*** Block opens ***

(** ** Lines 208-217: the sockets *)

Definition CreateSocket (node : NodePtr) (tid : SocketFactory) (w : World) : SocketPtr * World :=
  (length (w_sockets w),
   set_sockets (w_sockets w ++
     [{| sk_node := node; sk_tid := tid; sk_bound := None; sk_recvCallback := None;
         sk_deliveryQueue := [] |}]) w).

Definition Bind (a : InetSocketAddress) (s : Socket) : Socket :=
  {| sk_node := sk_node s; sk_tid := sk_tid s; sk_bound := Some a;
     sk_recvCallback := sk_recvCallback s; sk_deliveryQueue := sk_deliveryQueue s |}.

Definition SetRecvCallback (cb : RecvCallback) (s : Socket) : Socket :=
  {| sk_node := sk_node s; sk_tid := sk_tid s; sk_bound := sk_bound s;
     sk_recvCallback := Some cb; sk_deliveryQueue := sk_deliveryQueue s |}.

(** [p->f()] for a socket pointer [p]. *)
Definition through_socket (p : SocketPtr) (f : Socket → Socket) (w : World) : World :=
  set_sockets (alter f p (w_sockets w)) w.

Definition port : Z := 5000.

Definition open_rsu_socket (cs : Containers) (w : World) : option (SocketPtr * World) :=
  rsuNode ← rsu cs !! 0%nat;
  let '(rsuSocket, w) := CreateSocket rsuNode UdpSocketFactory w in
  let w := through_socket rsuSocket (Bind {| GetIpv4 := Ipv4Address_GetAny; GetPort := port |}) w in
  let w := through_socket rsuSocket (SetRecvCallback CbReceivePacket) w in
  Some (rsuSocket, w).

(** The loop that fills [vehicleSockets]; the vector is created with
    [nVehicles] null pointers. *)
Definition socket_body (cs : Containers) (i : Z) (st : list (option SocketPtr) * World)
    : option (list (option SocketPtr) * World) :=
  vehNode ← vehicles cs !! Z.to_nat i;
  _ ← st.1 !! Z.to_nat i;
  let '(p, w) := CreateSocket vehNode UdpSocketFactory st.2 in
  Some (<[Z.to_nat i := Some p]> st.1, w).

Definition open_vehicle_sockets (cfg : Config) (cs : Containers) (w : World)
    : option (list (option SocketPtr) * World) :=
  for_uint32 (nVehicles cfg) (socket_body cs)
    (replicate (Z.to_nat (nVehicles cfg)) None, w).

(** ** Lines 219-234: the sends *)

(** [Simulator::Schedule(delay, f)]: the event is due at [Now() + delay], and
    [Now()] is 0 until [Simulator::Run] starts.  Events are kept in the order
    of the calls. *)
Definition Schedule (delay : Time) (f : Lambda) (w : World) : World :=
  set_events (w_events w ++ [{| ev_time := 0 + delay; ev_action := f |}]) w.

Definition sendStart : Z := 1.

Definition schedule_body (rsuIp : Ipv4Address) (vehicleSockets : list (option SocketPtr))
    (i : Z) (w : World) : option World :=
  let rsuAddr := rsuIp in
  let vehId := wrap32 (i + 1) in
  let tsend := sendStart + i in
  sock1 ← vehicleSockets !! Z.to_nat i;
  let w := Schedule (Seconds tsend)
             {| c_sock := ByCopy sock1; c_rsuAddr := ByCopy rsuAddr;
                c_port := ByCopy port; c_vehId := ByCopy vehId |} w in
  sock2 ← vehicleSockets !! Z.to_nat i;
  let w := Schedule (Seconds (tsend + 1))
             {| c_sock := ByCopy sock2; c_rsuAddr := ByCopy rsuAddr;
                c_port := ByCopy port; c_vehId := ByCopy vehId |} w in
  Some w.

Definition schedule_sends (cfg : Config) (rsuIp : Ipv4Address)
    (vehicleSockets : list (option SocketPtr)) (w : World) : option World :=
  for_uint32 (nVehicles cfg) (schedule_body rsuIp vehicleSockets) w.

(** ** Lines 236-259: tracing, the flow monitor, the run *)

Abbreviation FlowMonitorPtr := nat (only parsing).

(** [FlowMonitorHelper::InstallAll] installs the helper's monitor on every
    node and returns a pointer to it, which is never null. *)
Definition FlowMonitorHelper_InstallAll (w : World) : option FlowMonitorPtr * World :=
  (Some 0%nat, call CallFlowMonitorInstallAll w).

Definition flowmon_file : string := "v2x-sim-final-flowmon.xml".

(** [main] up to and including [Simulator::Stop]: the result is the world
    [Simulator::Run] starts from, and [flowMonitor]. *)
Definition setup (cfg : Config) (cs : Containers) (w : World)
    : option (option FlowMonitorPtr * World) :=
  let w := cout (OutBanner (nVehicles cfg) (simTime cfg)) w in
  rsuDev ← devices cs !! Z.to_nat (nVehicles cfg);
  rsuNd ← w_devices w !! rsuDev;
  let rsuMac := GetAddress rsuNd in
  rsuIp ← interfaces cs !! Z.to_nat (nVehicles cfg);
  w ← prepopulate_arp cfg cs rsuIp rsuMac w;
  w ← install_queue_discs cs w;
  sw ← open_rsu_socket cs w;
  vw ← open_vehicle_sockets cfg cs sw.2;
  let vehicleSockets := vw.1 in
  w ← schedule_sends cfg rsuIp vehicleSockets vw.2;
  let w := if enablePcap cfg then call (CallEnablePcapAll "v2x-sim-final" true) w else w in
  let w := call (CallCreateFileStream "v2x-sim-final.tr") w in
  let w := call CallEnableAsciiAll w in
  let flowMonitor : option FlowMonitorPtr := None in
  let fw := if enableFlowMonitor cfg then FlowMonitorHelper_InstallAll w
            else (flowMonitor, w) in
  let w := call (CallSimulatorStop (simTime cfg)) fw.2 in
  Some (fw.1, w).

(** What [main] does once [Simulator::Run] has returned. *)
Definition finish (cfg : Config) (flowMonitor : option FlowMonitorPtr) (w : World) : World :=
  let w :=
    if enableFlowMonitor cfg && bool_decide (is_Some flowMonitor)
    then call (CallSerializeToXmlFile flowmon_file true true)
           (call CallCheckForLostPackets w)
    else w in
  call CallSimulatorDestroy w.

(** The whole of [main] from line 97 on.  The event loop itself belongs to
    the library: the call is recorded, the events are not run. *)
Definition main (cfg : Config) (cs : Containers) (w : World) : option World :=
  fw ← setup cfg cs w;
  let w := call CallSimulatorRun fw.2 in
  Some (finish cfg fw.1 w).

*** Block closes ***

◆ Exercise goal:
In the listing above, locate the line containing "(** [Simulator::Schedule(delay, f)]: the" and the line containing "option (option FlowMonitorPtr". Transcribe those two lines and everything between them, exactly as written.

◆ Output of the task:
(** [Simulator::Schedule(delay, f)]: the event is due at [Now() + delay], and
    [Now()] is 0 until [Simulator::Run] starts.  Events are kept in the order
    of the calls. *)
Definition Schedule (delay : Time) (f : Lambda) (w : World) : World :=
  set_events (w_events w ++ [{| ev_time := 0 + delay; ev_action := f |}]) w.

Definition sendStart : Z := 1.

Definition schedule_body (rsuIp : Ipv4Address) (vehicleSockets : list (option SocketPtr))
    (i : Z) (w : World) : option World :=
  let rsuAddr := rsuIp in
  let vehId := wrap32 (i + 1) in
  let tsend := sendStart + i in
  sock1 ← vehicleSockets !! Z.to_nat i;
  let w := Schedule (Seconds tsend)
             {| c_sock := ByCopy sock1; c_rsuAddr := ByCopy rsuAddr;
                c_port := ByCopy port; c_vehId := ByCopy vehId |} w in
  sock2 ← vehicleSockets !! Z.to_nat i;
  let w := Schedule (Seconds (tsend + 1))
             {| c_sock := ByCopy sock2; c_rsuAddr := ByCopy rsuAddr;
                c_port := ByCopy port; c_vehId := ByCopy vehId |} w in
  Some w.

Definition schedule_sends (cfg : Config) (rsuIp : Ipv4Address)
    (vehicleSockets : list (option SocketPtr)) (w : World) : option World :=
  for_uint32 (nVehicles cfg) (schedule_body rsuIp vehicleSockets) w.

(** ** Lines 236-259: tracing, the flow monitor, the run *)

Abbreviation FlowMonitorPtr := nat (only parsing).

(** [FlowMonitorHelper::InstallAll] installs the helper's monitor on every
    node and returns a pointer to it, which is never null. *)
Definition FlowMonitorHelper_InstallAll (w : World) : option FlowMonitorPtr * World :=
  (Some 0%nat, call CallFlowMonitorInstallAll w).

Definition flowmon_file : string := "v2x-sim-final-flowmon.xml".

(** [main] up to and including [Simulator::Stop]: the result is the world
    [Simulator::Run] starts from, and [flowMonitor]. *)
Definition setup (cfg : Config) (cs : Containers) (w : World)
    : option (option FlowMonitorPtr * World) :=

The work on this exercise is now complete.